On cultivated land in Northern Ontario, farmland values increased by 8.9 per cent. The average value per acre was $4,800, but values varied widely across the expansion of this region, ranging between $1,000 and $9,500 an acre.

The report said this increase appeared larger than it was because of the low price per acre in this region. In the Thunder Bay area, there were a limited number of sales.

Overall, real estate professionals polled reported fewer bidders on available properties. 

However, good land situated close to established operations sold quickly. Marginal land stayed on the market much longer.

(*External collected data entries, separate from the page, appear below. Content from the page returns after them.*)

Lemma grows_trans `{RbTree} ino s1 s2 s3 i1 i2 i3 N M :
  balloc_inv s1 -> grows ino s1 s2 i1 i2 N -> grows ino s2 s3 i2 i3 M ->
  grows ino s1 s3 i1 i3 (N ++ M).
Proof.
  intros Hinv [A1 A2 A3 A4 A5 A6 A7 A8 A9 A10 A11] [B1 B2 B3 B4 B5 B6 B7 B8 B9 B10 B11].
  assert (f_es s2 = f_es s1) as Ees by (by rewrite A2).
  assert (Forall (fresh_block s1) M) as HM.
  { eapply Forall_impl; [exact B6|]. intros k Hk. pose proof (fresh_is_block s2 k A1 Hk) as Hb.
    destruct Hk as [Hr Hu]. rewrite Ees in Hr. split; [done|].
    rewrite A7 in Hu by (by apply (is_block_ext s1 s2)). by apply orb_false_iff in Hu as [? _]. }
  split; auto.
  - by apply (balloc_frame_trans s1 s2).
  - by apply (data_bufs_kept_trans s1 s2).
  - unfold same_layout. congruence.
  - apply NoDup_app. split_and!; auto. intros k HkN HkM. rewrite Forall_forall in B6.
    destruct (B6 k HkM) as [_ Hu]. rewrite Forall_forall in A6. pose proof (A6 k HkN) as Hf.
    rewrite A7 in Hu by (by apply fresh_is_block).
    rewrite bool_decide_eq_true_2, orb_true_r in Hu by done. done.
  - by apply Forall_app.
  - intros k Hk. rewrite B7, A7, <-orb_assoc by (auto; by apply (is_block_ext s1 s2)). f_equal.
    apply eq_true_iff_eq. by rewrite orb_true_iff, !bool_decide_eq_true, elem_of_app.
  - by rewrite B8, A8, insert_insert_eq.
  - by apply (charged_trans i1 i2).
  - intros E. rewrite B10, A10; auto. by rewrite A9.
  - assert (sb_blocksize_bits (f_sb s2) = sb_blocksize_bits (f_sb s1)) as Eb by (by rewrite A2).
    rewrite B11, A11, Eb, length_app, Nat2Z.inj_add. unfold wrap. rewrite Z.add_mod_idemp_l by lia.
    f_equal. lia.
Qed.

Lemma elem_of_run k b n : k ∈ seqZ b n <-> b <= k < b + n.
Proof. rewrite elem_of_seqZ. lia. Qed.

Lemma data_block_fields s b :
  data_block s b <->
  es_first_data_block (f_es s) <= b < es_blocks_count (f_es s) /\ block_used s b = true /\
  forall g gd, 0 <= g < groups_count s -> gd_lookup s g = Some gd -> system_block s gd b = false.
Proof.
  unfold data_block, freeable. split.
  - intros (? & ? & Hu). split; [lia|]. apply Hu. lia.
  - intros (? & Hu). split_and!; try lia. intros k Hk. replace k with b by lia. exact Hu.
Qed.

(** A block that is free holds no metadata. *)
Lemma fresh_not_system `{RbTree} s k g gd :
  balloc_inv s -> fresh_block s k -> 0 <= g < groups_count s -> gd_lookup s g = Some gd ->
  system_block s gd k = false.
Proof.
  intros Hinv [_ Hu] Hg Hgd. destruct (ba_groups s Hinv g Hg) as (gd2 & d & Hok).
  assert (gd2 = gd) as -> by (pose proof (go_desc _ _ _ _ Hok); congruence).
  destruct (system_block s gd k) eqn:E; [|done]. exfalso.
  destruct (go_sys _ _ _ _ Hok k E) as [Hr Hb].
  replace k with (gfb s g + (k - gfb s g)) in Hu by lia.
  rewrite (block_used_group s g gd d) in Hu by (eauto using ba_geo; lia). congruence.
Qed.

Lemma system_block_layout s s' g gd' :
  balloc_frame s s' -> same_layout s s' -> gd_lookup s' g = Some gd' ->
  exists gd, gd_lookup s g = Some gd /\ forall k, system_block s' gd' k = system_block s gd k.
Proof.
  intros Hfr Hly Hgd'.
  destruct (same_layout_lookup s s' g gd' Hly) as (gd & Hgd & Ez); [by rewrite Hfr..|done|].
  exists gd. split; [done|]. intros k. unfold system_block.
  assert (s_itb_per_group (f_sbi s') = s_itb_per_group (f_sbi s)) as -> by (by rewrite Hfr).
  by injection Ez as -> -> -> _ _.
Qed.

(** ** The blocks of the inode allocator *)

(** [b] is a block of inodes or of a bitmap of inodes. *)
Definition inode_area (s : fs) (b : Z) : Prop :=
  (exists g gd, 0 <= g < groups_count s /\ gd_lookup s g = Some gd /\ system_block s gd b = true) /\
  forall g gd, 0 <= g < groups_count s -> gd_lookup s g = Some gd -> b <> bg_block_bitmap gd.

(** Nothing but the count of free blocks has changed for the inode allocator. *)
Record meta_kept (s s' : fs) : Prop := {
  mk_layout : same_layout s s';
  mk_sbi : f_sbi s' = (f_sbi s) <| s_freeblocks_counter := s_freeblocks_counter (f_sbi s') |>;
  mk_es : f_es s' = f_es s;
  mk_sb : sb_blocksize (f_sb s') = sb_blocksize (f_sb s) /\ sb_blocksize_bits (f_sb s') = sb_blocksize_bits (f_sb s);
  mk_bufs b : inode_area s b -> f_bufs s' !! b = f_bufs s !! b
}.

Lemma meta_kept_same s s' :
  f_gdb s' = f_gdb s -> f_bufs s' = f_bufs s -> f_sbi s' = f_sbi s -> f_es s' = f_es s -> f_sb s' = f_sb s ->
  meta_kept s s'.
Proof.
  intros E1 E2 E3 E4 E5. split; [unfold same_layout; by rewrite E1|rewrite E3; by destruct (f_sbi s)|done|by rewrite E5|].
  intros b _. by rewrite E2.
Qed.

Lemma meta_lookup s s' g gd : meta_kept s s' -> gd_lookup s g = Some gd ->
  exists gd', gd_lookup s' g = Some gd' /\ zero_free gd = zero_free gd' /\
    forall k, system_block s' gd' k = system_block s gd k.
Proof.
  intros [Hl Hs _ _ _] Hgd.
  destruct (same_layout_lookup s' s g gd) as (gd' & Hgd' & Ez); [done|by rewrite Hs..|done|].
  exists gd'. split_and!; [done|done|]. intros k. unfold system_block.
  assert (s_itb_per_group (f_sbi s') = s_itb_per_group (f_sbi s)) as -> by (by rewrite Hs).
  by injection Ez as -> -> -> _ _.
Qed.

Lemma area_kept s s' b : meta_kept s s' -> inode_area s b -> inode_area s' b.
Proof.
  intros Hk [(g & gd & Hg & Hgd & Hsys) Hb].
  assert (groups_count s' = groups_count s) as Eg by (unfold groups_count; by rewrite (mk_sbi _ _ Hk)).
  unfold inode_area. rewrite Eg. split.
  - destruct (meta_lookup s s' g gd Hk Hgd) as (gd' & Hgd' & _ & E). exists g, gd'. by rewrite E.
  - intros x gx' Hx Hgx'.
    destruct (same_layout_lookup s s' x gx' (mk_layout _ _ Hk)) as (gx & Hgx & Ez); [by rewrite (mk_sbi _ _ Hk)..|done|].
    replace (bg_block_bitmap gx') with (bg_block_bitmap gx) by (by injection Ez). by apply (Hb x).
Qed.

Lemma meta_kept_trans s1 s2 s3 : meta_kept s1 s2 -> meta_kept s2 s3 -> meta_kept s1 s3.
Proof.
  intros H1 H2. pose proof H1 as [A1 A2 A3 [A4 A5] A6]. pose proof H2 as [B1 B2 B3 [B4 B5] B6]. split.
  - unfold same_layout in *. congruence.
  - rewrite B2, A2. reflexivity.
  - congruence.
  - by rewrite B4, B5.
  - intros b Hb. rewrite B6, A6; eauto using area_kept.
Qed.

Lemma data_not_area s b : data_block s b -> inode_area s b -> False.
Proof.
  intros (_ & _ & Hs)%data_block_fields [(g & gd & Hg & Hgd & E) _]. by rewrite (Hs g gd) in E.
Qed.

Lemma grows_meta `{RbTree} ino s s' i i' N : grows ino s s' i i' N -> meta_kept s s'.
Proof.
  intros [_ Hfr Hb Hl _ _ _ _ _ _ _]. split; [done|by rewrite Hfr..|]. intros b [_ Hn]. by apply Hb.
Qed.

Section grows.
Context (ino : Z) (s s' : fs) (i i' : inode) (N : list Z).
Context `{RbTree}.
Context (Hinv : balloc_inv s) (Hgr : grows ino s s' i i' N).

(** The data blocks of [s'] are those of [s] and the new ones. *)
Lemma grows_data_old b : data_block s b -> data_block s' b.
Proof.
  rewrite !data_block_fields. intros (Hr & Hu & Hs). destruct Hgr as [A1 A2 A3 A4 A5 A6 A7 A8 A9 _].
  assert (f_es s' = f_es s /\ groups_count s' = groups_count s) as [-> ->] by (by rewrite A2).
  split; [done|]. split.
  - rewrite A7, Hu; [done|]. destruct (ba_size s Hinv). split; lia.
  - intros g gd' Hg Hgd'. destruct (system_block_layout s s' g gd' A2 A4 Hgd') as (gd & Hgd & ->).
    by apply (Hs g).
Qed.

Lemma grows_data_new b : b ∈ N -> data_block s' b.
Proof.
  rewrite data_block_fields. intros Hb. destruct Hgr as [A1 A2 A3 A4 A5 A6 A7 A8 A9 _].
  assert (f_es s' = f_es s /\ groups_count s' = groups_count s) as [-> ->] by (by rewrite A2).
  rewrite Forall_forall in A6. pose proof (A6 b Hb) as Hf. pose proof Hf as [Hr _].
  split; [done|]. split.
  - rewrite A7 by (by apply fresh_is_block). by rewrite bool_decide_eq_true_2, orb_true_r.
  - intros g gd' Hg Hgd'. destruct (system_block_layout s s' g gd' A2 A4 Hgd') as (gd & Hgd & ->).
    by apply (fresh_not_system s b g).
Qed.

(** The buffers of data blocks and of free blocks are untouched. *)
Lemma grows_bufs b : data_block s b \/ fresh_block s b -> f_bufs s' !! b = f_bufs s !! b.
Proof.
  intros Hb. apply (gr_bufs _ _ _ _ _ _ Hgr). intros g gd Hg Hgd ->.
  assert (system_block s gd (bg_block_bitmap gd) = true) as Hsys
    by (unfold system_block; by rewrite Z.eqb_refl).
  destruct Hb as [Hb|Hb].
  - apply data_block_fields in Hb as (_ & _ & Hs). by rewrite (Hs g gd Hg Hgd) in Hsys.
  - by rewrite (fresh_not_system s _ g gd Hinv Hb Hg Hgd) in Hsys.
Qed.
End grows.

Section alloc.
Context `{RbTree} (ino : Z) (Hino : ino <> 0).

Lemma new_blocks_grows s i goal count :
  1 <= count <= rsv_room -> balloc_inv s -> f_inodes s !! ino = Some i ->
  9 <= sb_blocksize_bits (f_sb s) -> 0 <= i_bytes i < 512 ->
  exists b n err s' i', ext2_new_blocks ino goal count s = Ret ((b, n, err), s') /\
    (err = 0 /\ 1 <= n <= count /\ es_first_data_block (f_es s) <= b /\ b + n <= es_blocks_count (f_es s) /\
       grows ino s s' i i' (seqZ b n) \/
     err = - ENOSPC /\ grows ino s s' i i' []).
Proof.
  intros Hc Hinv Hi Hbits Hbytes.
  destruct (ext2_new_blocks_ok ino goal count i Hino Hc s) as (b & n & err & s' & Hrun & Hres); auto.
  destruct Hres as (Hinv' & Hfr & Hbk & Hly & Hnode & Hres).
  destruct Hres as [(-> & Hn & (H1 & H2 & H3 & H4) & Hin)|(-> & -> & -> & _ & Hu & Hin)];
    do 5 eexists; (split; [exact Hrun|]); [left|right].
  - split_and!; auto; try lia. split; [done..| | | |exact Hin|by destruct i|auto|].
    + apply NoDup_seqZ.
    + apply Forall_forall. intros k Hk%elem_of_run. split; [lia|]. apply H3. lia.
    + intros k Hk. rewrite H4 by done. f_equal. apply eq_true_iff_eq.
      rewrite bool_decide_eq_true, elem_of_run, andb_true_iff, Z.leb_le, Z.ltb_lt. done.
    + rewrite length_seqZ, Z2Nat.id by lia. done.
  - split; [done|]. split; [done..|by apply NoDup_nil_2|done| |exact Hin|by destruct i|auto|done].
    intros k Hk. rewrite Hu. by rewrite orb_false_r.
Qed.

Demand came from a combination of large intensive, supply-managed farm operations, cash crop producers, part-time farmers and investors.

The average value of Canadian farmland continued its steady climb in 2023, increasing by 11.5 per cent, slightly less than the 12.8 per cent increase reported in 2022.

"Farmland prices have continued to increase at a rapid pace over the last couple of years, even when economic conditions suggested the growth should slow," said J.P. Gervais, FCC's chief economist, in a news release. "A limited supply of available farmland combined with a robust demand from farm operations is driving that growth."

The highest average provincial increases in farmland values were seen in Saskatchewan, Quebec, Manitoba and Ontario, with double-digit average increases of 15.7, 13.3, 11.1 and 10.7 per cent, respectively. 

Four provinces had single-digit average increases and were below the national average at 7.8 per cent in Nova Scotia, 7.4 per cent in Prince Edward Island, 6.5 per cent in Alberta and 5.6 per cent in New Brunswick.

British Columbia recorded an average decline of 3.1 per cent, yet the province has the highest farmland values on average.

The FCC said there were an insufficient number of publicly reported sales in Newfoundland and Labrador, Northwest Territories, Nunavut and Yukon to fully assess farmland value trends in those regions.

"The land market has shown to be very resilient," said Gervais. "Purchasing land in the year ahead will come with careful consideration of the price and timing. Some operations will prefer to wait and see where land values will settle while others may move more quickly should adjacent land become available, or simply because it fits their strategic business plans."